Even as she disappeared through his office door, Luiz knew that it would be a mistake to try and drag her back. Despite her sunny nature, she could be stubborn, and he recognised that closed expression on her face and the thin, determined line of her mouth. It was the same look she had worn when, months previously, an itinerant worker had come to the sanctuary to reclaim the dog he had been caught beating. She had told him to get lost and he had taken one look at that obstinate face and had done as he had been ordered. Luiz had been impressed. He was rather less impressed now, when the stubborn determination was directed at him.
He was going to be a father. He could pretend that she might be lying, but not even he, sceptic that he was, could kid himself on that score. It was a messy situation, but in the quiet of his office, with all calls on hold and all meetings cancelled—much to his secretary’s surprise—Luiz recognised that it was not a situation that was going to go away despite what Holly had defiantly said. The mere fact that she had sought him out was indication enough that she now acknowledged that he was an indispensable part of her life. Talk about him having choices, about him being able to walk away, was empty talk. She surely must know that that would never be an option.
Whether she would ever admit it or not, she had landed on her feet in the money stakes.
He called her just before he was ready to leave the office. It was a little after five, hours before his normal departure time, but he hadn’t been able to focus on anything. She had asked him to mull things over. As far as he was concerned he had devoted the necessary time to the task at hand.
‘We need to meet.’
Holly heard the peremptory command in his voice and shivered. ‘Okay.’
‘Where are you staying?’
She gave him the name and address of the hotel. No one could accuse it of being five-star. It might struggle to make two, in fact.

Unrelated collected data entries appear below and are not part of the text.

(** X3. [collect_properties] builds a mapping from the [property] elements
    of the first [properties] child: its keys are distinct and never empty,
    and a key holds the value of the last [property] element with that name
    (the empty string when that element has no [value]); a name borne by no
    element is not a key. The copy of the loop that reads the properties of a
    suite behaves alike. *)
Theorem collect_properties_lookup e :
  NoDup (collect_properties e).*1
  /\ dict_get (collect_properties e) "" = None
  /\ (forall k, k <> "" ->
        dict_get (collect_properties e) k
        = property_value
            <$> last (filter (fun p => el_get p "name" = Some k)
                             (property_elements e)))
  /\ suite_properties e = collect_properties e.
Proof.
  rewrite suite_properties_fold, collect_properties_fold.
  split; [apply fold_add_property_nodup, NoDup_nil_2|].
  split; [apply fold_add_property_no_empty_key|].
  split; [|done]. intros k Hk. by apply fold_add_property_lookup.
Qed.

(** A property given twice keeps its first place and its last value; a
    property without name is skipped, one without value is empty. *)
Example collect_properties_example :
  collect_properties
    (Elem "testcase" [] None
       [Elem "properties" [] None
          [Elem "property" [("name", "a"); ("value", "1")] None [];
           Elem "property" [("name", "b")] None [];
           Elem "property" [("value", "lost")] None [];
           Elem "property" [("name", "a"); ("value", "2")] None []];
        Elem "properties" [] None
          [Elem "property" [("name", "c"); ("value", "3")] None []]])
  = [("a", "2"); ("b", "")].
Proof. by vm_compute. Qed.

(** X4. The labels, the links and the parameters that come from the
    properties of one element have pairwise distinct names: a property
    repeated under one name gives one entry, not two. *)
Theorem property_names_distinct e :
  NoDup (map label_name
             (map_properties_to_labels_links_params (collect_properties e)).1.1)
  /\ NoDup (map link_name
             (map_properties_to_labels_links_params (collect_properties e)).1.2)
  /\ NoDup (map param_name
             (map_properties_to_labels_links_params (collect_properties e)).2).
Proof.
  rewrite map_properties_eq. cbn [fst snd].
  assert (Hnd : NoDup (collect_properties e).*1).
  { rewrite collect_properties_fold. apply fold_add_property_nodup, NoDup_nil_2. }
  split; [|split]; by apply with_prefix_names_nodup.
Qed.

(** X5. [map_properties_to_labels_links_params] never yields more entries
    than the mapping has: each entry of the mapping gives one label, one
    link, one parameter or nothing, and the three lists together are as
    long as the mapping exactly when every key bears one of the prefixes. *)
Theorem property_counts props :
  (length (map_properties_to_labels_links_params props).1.1
   + length (map_properties_to_labels_links_params props).1.2
   + length (map_properties_to_labels_links_params props).2
   <= length props)%nat
  /\ ((length (map_properties_to_labels_links_params props).1.1
       + length (map_properties_to_labels_links_params props).1.2
       + length (map_properties_to_labels_links_params props).2
       = length props)%nat
      <-> Forall (fun kv => PyStr.startswith kv.1 label_prefix = true
                            \/ PyStr.startswith kv.1 link_prefix = true
                            \/ PyStr.startswith kv.1 param_prefix = true) props).
Proof.
  induction props as [|[k v] props [IHle IHeq]]; [by split|].
  cbn [map_properties_to_labels_links_params].
  destruct (map_properties_to_labels_links_params props) as [[ls ks] ps].
  cbn [fst snd] in *. rewrite Forall_cons. cbn [fst].
  destruct (PyStr.startswith k label_prefix) eqn:Hl; cbn [fst snd length].
  { split; [lia|]. rewrite <- IHeq. split; [intros; split; [by left | lia] | lia]. }
  destruct (PyStr.startswith k link_prefix) eqn:Hk; cbn [fst snd length].
  { split; [lia|]. rewrite <- IHeq.
    split; [intros; split; [right; by left | lia] | lia]. }
  destruct (PyStr.startswith k param_prefix) eqn:Hp; cbn [fst snd length].
  { split; [lia|]. rewrite <- IHeq.
    split; [intros; split; [right; by right | lia] | lia]. }
  split; [lia|]. split; [lia|]. intros [[?|[?|?]] _]; congruence.
Qed.

(* ================================================================== *)
(** * Further properties: status values and the hash *)
(* ================================================================== *)

(** X6. [map_status] returns one of the four statuses "passed", "failed",
    "broken" and "skipped"; it returns "passed" exactly when the case has no
    [failure], no [error] and no [skipped] child, and that is exactly when
    the detail is empty; any other detail has the two keys [message] and
    [trace], in that order. *)
Theorem map_status_values tc :
  (map_status tc).1 ∈ ["passed"; "failed"; "broken"; "skipped"]
  /\ ((map_status tc).1 = "passed"
      <-> el_find tc "failure" = None /\ el_find tc "error" = None
          /\ el_find tc "skipped" = None)
  /\ ((map_status tc).1 = "passed" <-> (map_status tc).2 = [])
  /\ ((map_status tc).2 = [] \/ (map_status tc).2.*1 = ["message"; "trace"]).
Proof.
  unfold map_status.
  destruct (el_find tc "failure") as [f|]; [cbn; repeat split; try done;
    [set_solver | by intros (? & _) | by right]|].
  destruct (el_find tc "error") as [e|]; [cbn; repeat split; try done;
    [set_solver | by intros (_ & ? & _) | by right]|].
  destruct (el_find tc "skipped") as [s|]; [cbn; repeat split; try done;
    [set_solver | by intros (_ & _ & ?) | by right]|].
  cbn. repeat split; try done; [set_solver | by left].
Qed.

Section Hex.

Lemma le_bytes_length n : forall x, length (MD5.le_bytes n x) = n.
Proof. induction n as [|n IH]; intros x; cbn; [done | by rewrite IH]. Qed.

Lemma le_bytes_range n : forall x,
  Forall (fun b => 0 <= b < 256) (MD5.le_bytes n x).
Proof.
  induction n as [|n IH]; intros x; cbn; [done|].
  apply Forall_cons. split; [|apply IH]. apply Z.mod_pos_bound. lia.
Qed.

Lemma hex_digit_is_hex n : 0 <= n < 16 -> is_hex_digit (MD5.hex_digit n) = true.
Proof.
  intros Hn. rewrite <- (Z2Nat.id n) by lia.
  assert (Hk : (Z.to_nat n < 16)%nat) by lia.
  revert Hk. generalize (Z.to_nat n). intros k Hk.
  do 16 (destruct k as [|k]; [done|]). lia.
Qed.

Lemma hex_length bs : String.length (MD5.hex bs) = (2 * length bs)%nat.
Proof. induction bs as [|b bs IH]; cbn; [done|]. rewrite IH. lia. Qed.

Lemma hex_is_hex bs :
  Forall (fun b => 0 <= b < 256) bs ->
  Forall (fun c => is_hex_digit c = true) (list_ascii_of_string (MD5.hex bs)).
Proof.
  induction 1 as [|b bs Hb _ IH]; cbn; [done|].
  apply Forall_cons. split.
  { apply hex_digit_is_hex. split; [apply Z.div_pos; lia|].
    apply Z.div_lt_upper_bound; lia. }
  apply Forall_cons. split; [|done].
  apply hex_digit_is_hex. apply Z.mod_pos_bound. lia.
Qed.

End Hex.

(** X7. [stable_hash] always returns a string of 32 lowercase hexadecimal
    digits, whatever the name hashed. *)
Theorem stable_hash_format s :
  String.length (stable_hash s) = 32%nat
  /\ Forall (fun c => is_hex_digit c = true)
            (list_ascii_of_string (stable_hash s)).
Proof.
  unfold stable_hash, MD5.hexdigest, MD5.digest.
  destruct (fold_left _ _ MD5.init) as [[[a b] c] d].
  split.
  - rewrite hex_length, !length_app, !le_bytes_length. done.
  - apply hex_is_hex. rewrite !Forall_app. repeat split; apply le_bytes_range.
Qed.

(* ================================================================== *)
(** * Further properties: the suites of a file *)
(* ================================================================== *)

Section Suites.

Lemma el_descendants_tag tag e : forall x,
  x ∈ el_descendants e tag -> el_tag x = tag.
Proof.
  induction e as [t a tx cs IH] using Element_children_ind. intros x. cbn.
  induction IH as [|c cs Hc _ IHcs].
  - by intros ?%elem_of_nil.
  - rewrite !elem_of_app. intros [H | [H | H]].
    + destruct (String.eqb_spec (el_tag c) tag) as [Heq | Hne].
      * apply list_elem_of_singleton in H. by subst.
      * by apply elem_of_nil in H.
    + by apply Hc.
    + by apply IHcs.
Qed.

Lemma el_findall_tag e tag x : x ∈ el_findall e tag -> el_tag x = tag.
Proof.
  unfold el_findall. intros [H _]%list_elem_of_filter.
  by apply String.eqb_eq.
Qed.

Just out of the shower, she looked at the shabby wallpaper, the uninspiring prints on the wall and the snap-together furniture.
‘That part of London is a dump. Couldn’t you have found anywhere a little more upmarket?’

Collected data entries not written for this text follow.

(** A search that reports nothing: no response, a falsy one, or one whose
    [num_found] equals zero. *)
Definition search_miss (rs : response) : Prop :=
  rs = Failed \/ exists res, rs = Body res /\ no_match res = Ok true.

(** A search that returns a match whose first edition key is the string
    [k]. *)
Definition search_hit (rs : response) (k : string) : Prop :=
  exists res,
    rs = Body res /\ no_match res = Ok false /\
    safe_get res edition_path = Ok (JStr k).

(** A catalog lookup by ISBN: a GET that is no search. *)
Definition is_isbn_lookup (rq : request) : Prop :=
  meth rq = GET /\ is_search rq = false.

(** What [create_record] returns once the answer to its request is in. *)
Definition creation_outcome (rs : response) : result unit :=
  match rs with
  | Failed => Ok tt
  | Undecodable => Raise JSONDecodeError
  | Body res =>
      if negb (Py.truthy res) then Ok tt
      else match Py.get res "uri" with
           | Ok (JStr _) => Ok tt
           | Ok _ => Raise AttributeError
           | Raise e => Raise e
           end
  end.

(** [m] only ever adds requests that satisfy [P] to the log, and touches
    neither [results] nor the report file. *)
Definition sends_only (P : request -> Prop) {A : Type} (m : M A) : Prop :=
  forall st x st',
    m st = (x, st') ->
    exists l, sent st' = (sent st ++ l)%list /\ Forall P l /\
              results st' = results st /\ report_file st' = report_file st.

(** Every character of [s] satisfies [p]. *)
Fixpoint all_chars (p : ascii -> bool) (s : string) : bool :=
  match s with
  | EmptyString => true
  | String c r => p c && all_chars p r
  end.

(** A character that [.*?] may consume before the closing bracket. *)
Definition inside_span (c : ascii) : bool :=
  negb (PyStr.is_close c) && negb (Ascii.eqb c PyStr.newline).

Definition no_colon (s : string) : bool :=
  all_chars (fun c => negb (Ascii.eqb c ":")) s.






(** A date-only value [YYYY/MM/DD]. *)
Definition date_only (s : string) : bool :=
  match s with
  | String y1 (String y2 (String y3 (String y4 (String sep1
      (String m1 (String m2 (String sep2
        (String d1 (String d2 EmptyString))))))))) =>
      all_chars PyStr.is_digit
        (String y1 (String y2 (String y3 (String y4
          (String m1 (String m2 (String d1 (String d2 EmptyString))))))))
      && Ascii.eqb sep1 "/" && Ascii.eqb sep2 "/"
  | _ => false
  end.

(** [YYYY-MM-DDT00:00:00.000Z] for the date [YYYY/MM/DD]. *)
Definition midnight_of (s : string) : string :=
  substring 0 4 s ++ "-" ++ substring 5 2 s ++ "-" ++ substring 8 2 s
    ++ "T00:00:00.000Z".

‘This wasn’t meant to be a weekend break,’ Holly retorted. ‘I had to come to London, so I chose somewhere affordable.’
‘I will send my driver for you…’
‘If you tell me where you want to meet,’ Holly interjected, just in case he thought that she would be impressed by a driver, ‘I can take public transport.’
Luiz ignored that. ‘He will be with you in half an hour.’
‘Luiz…’
‘Don’t be proud, Holly. I have a driver and it will save you the hassle of taking the tube or a bus. We’ll talk when we meet.’
Autocratic and controlling, Holly thought as she disconnected. And yet, hadn’t he always been? When they had been going out together, he had always known what to do in any crisis. He had always made decisions with an assurance that made you believe that there could not be any other possible outcome than the one he dictated. She had thrilled at his intuitive mastery, which was what she now suddenly decided to label arrogance.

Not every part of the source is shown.